Many farmers in the midlands and north of England are now reporting visits by solar farm developers anxious to sign them up for land rental in order to build solar farms. It can be tempting to jump in and sign, but to realise the true value of the site farmers need to weigh up the options carefully first.

1. Assessing the Value

The value of a potential site for development of large scale PV is calculated by assessing the income available from generation of electrical energy versus the development costs.

Developers who have previously focussed on the south coast, where income is predicated to be higher due to longer daylight hours, are now approaching farmers in northern counties for development sites, as costs increase with scarcity of suitable sites and grid capacity in the south.

Understanding in advance what a developer is looking for means the landowner can take control and look at adding value to the site before talking to developers, making negotiating a great deal more productive:

Check there is access to the three-phase electrical grid and investigate distance to the nearest substation

Identify the best south-facing or flat field/s (4-6 acres per MW depending on topography)

Having ground that is not too rocky so foundations can be driven in rather than drilled is an advantage

Willingness to install security if site is urban fringe or away from farm/fencing/CCTV

Due to the dwindling grid capacity in some areas, a good place to start is grid connection. Rural electricity networks are fairly sparse and tend to be mainly single phase connections, so those fortunate land owners with a three-phase connection, which could facilitate bigger connections, are more valuable.

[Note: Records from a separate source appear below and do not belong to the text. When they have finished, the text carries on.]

(* ===== verification/XmixApply.v ===== *)
(** * vllm/activations_extractor/xmix/apply.py: splicing synthesized blocks into sources

    The tool inserts blocks below anchor comments of source files, between sentinel
    comments, and removes them again.  The state is the file system (names to contents)
    and the standard output; messages are not modelled. *)

From Stdlib Require Import ZArith Lia Ascii String.
From stdpp Require Import base tactics option list gmap strings sorting.
From S2P Require Import Prelude XmixText XmixSpec.
Local Open Scope Z_scope.

Record world := mkWorld { files : gmap str str; stdout : list str }.

Definition exists_file (p : str) (w : world) : bool := bool_decide (is_Some (files w !! p)).
Definition read_text (p : str) : M world str :=
  w ← get; match files w !! p with None => raise FileNotFoundError | Some t => mret (universal_newlines t) end.
Definition write_text (p t : str) : M world () := modify (λ w, mkWorld (<[p := t]> (files w)) (stdout w)).
Definition write_stdout (t : str) : M world () := modify (λ w, mkWorld (files w) (stdout w ++ [t])).

(** ** Parsing the synthesized file *)

(** [_APPLY_RE.match] *)
Definition apply_re (s : str) : option (str * str) :=
  s ← hash_prefix s;
  s ← expect (lit ">>> XMIX-APPLY file=") s;
  '(file, s) ← token s;
  s ← expect (lit " anchor=") s;
  '(anchor, s) ← token s;
  s ← expect (lit " <<<") s;
  if bool_decide (lstrip s = []) then Some (file, anchor) else None.

(** [_FOOTPRINT_RE.match] *)
Definition footprint_re (s : str) : option (str * str * str) :=
  s ← hash_prefix s;
  s ← expect (lit ">>> XMIX-FOOTPRINT flag=") s;
  '(flag, s) ← token s;
  s ← expect (lit " submodule=") s;
  '(submodule, s) ← token s;
  s ← expect (lit " layers=") s;
  '(layers, s) ← token s;
  s ← expect (lit " <<<") s;
  Some (flag, submodule, layers).

(** [_APPLIED_FP_RE.match] *)
Definition applied_fp_re (s : str) : option (str * str * str * str) :=
  s ← hash_prefix s;
  s ← expect (lit "xmix:footprint ") s;
  '(app, s) ← token s;
  s ← expect (lit " ") s;
  '(flag, s) ← token s;
  s ← expect (lit " ") s;
  '(submodule, s) ← token s;
  s ← expect (lit " ") s;
  '(layers, _) ← token s;
  Some (app, flag, submodule, layers).

Definition _META_PREFIXES : list str := [lit "# >>> "; lit "#     (executes at:"; lit "# === "; lit "# --- user preamble"].
Definition _is_meta (line : str) : bool := existsb (λ p, startswith p (strip line)) _META_PREFIXES.

Fixpoint drop_blank (lines : list str) : list str :=
  match lines with [] => [] | l :: lines' => if is_blank l then drop_blank lines' else lines end.
Definition _trim_blank (lines : list str) : list str := reverse (drop_blank (reverse (drop_blank lines))).

Record block := mkBlock { b_file : str; b_anchor : str; b_code : list str }.

(** The loop over the lines; [cur] is the open block, its code in reverse *)
Fixpoint collect (lines : list str) (cur : option (str * str * list str)) : list block :=
  let close := match cur with Some (f, a, c) => [mkBlock f a (reverse c)] | None => [] end in
  match lines with
  | [] => close
  | line :: rest =>
      match apply_re (strip line) with
      | Some (f, a) => close ++ collect rest (Some (f, a, []))
      | None =>
          match cur with
          | None => collect rest None
          | Some (f, a, c) => if _is_meta line then collect rest cur else collect rest (Some (f, a, line :: c))
          end
      end
  end.

Definition parse_blocks (text : str) : list block :=
  filter (λ b, b_code b ≠ [])
    ((λ b, mkBlock (b_file b) (b_anchor b) (_trim_blank (b_code b))) <$> collect (splitlines text) None).

(** ** Footprints *)

(** [None] is the sentinel "all". *)
Abbreviation layer_set := (option (gset Z)).
Record footprint := mkFp { fp_flag : str; fp_sub : str; fp_layers : layer_set }.

Definition _parse_layers (spec : str) : result layer_set :=
  if decide (spec = lit "all") then Ok None else
  match mapM parse_int (filter (λ x, x ≠ []) (split_commas spec)) with
  | Some l => Ok (Some (list_to_set l))
  | None => Raise ValueError
  end.

Definition _layers_str (layers : layer_set) : str :=
  match layers with
  | None => lit "all"
  | Some s => join (lit ",") (int_str <$> merge_sort Z.le (elements s))
  end.

Fixpoint parse_footprints_lines (lines : list str) : result (list footprint) :=
  match lines with
  | [] => Ok []
  | line :: rest =>
      match footprint_re (strip line) with
      | None => parse_footprints_lines rest
      | Some (flag, sub, spec) =>
          match _parse_layers spec with
          | Raise e => Raise e
          | Ok lay =>
              match parse_footprints_lines rest with Raise e => Raise e | Ok r => Ok (mkFp flag sub lay :: r) end
          end
      end
  end.
Definition parse_footprints (text : str) : result (list footprint) := parse_footprints_lines (splitlines text).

Landowners with sites where a substation is located tend to be the most highly valued, as the potential for a large connection could be highest.

2. When to sign up

Signing up with a developer straight away does mean the landowner has no “up-front” costs, but puts the landowner in the developer’s hands for up to two years.

The site could go to the bottom of a long queue of potential sites and, if the returns are not as good as for other farms, then the developer will turn his attention elsewhere and the landowner is trapped in a contract which stops him or her from talking to others.

The key to this is to negotiate the contract. The landowner can request a six-month tie-in rather than 12 or 24 months and/or an upfront payment. Terms such as stepped increases in rental or a percentage of the profits can also be considered.

An asset such as a substation can be dealt with under a separate agreement or to put the landowner’s site at the head of the queue.

A better lease deal may be negotiated with the provision of more accurate information on potential costs, to reduce the risks for the developer.

A landowner could obtain a formal offer of grid connection and planning consent to provide a “shovel-ready” site.

This route results in some of the risk being transferred from the developer to the landowner, but is worth considering for those keen landowners, who do not want to sign over control of the speed of the development.

3. Deal Options

Straightforward leaseholds are available on a £/acre basis, but it is also possible to look at a “stepped” rental whereby an increase in profits is shared, as the initial investment cost is paid off. Similarly, joint enterprises are popular, sharing the financial investment and the risk.

Self-developing is also an option; although returns on PV systems are not as exceptional as they once were, a return of 9-12% is achievable and planning consent can be relatively straight forward.

Many farms now have commercial-scale, roof-mounted, and occasional ground-mounted arrays in place, giving them a reliable source of electricity during daylight hours for 30 years plus.

High on-site usage provides the most attractive returns so if the client raises broiler poultry or has a dairy, holiday cottages or workshops, the benefits are greater.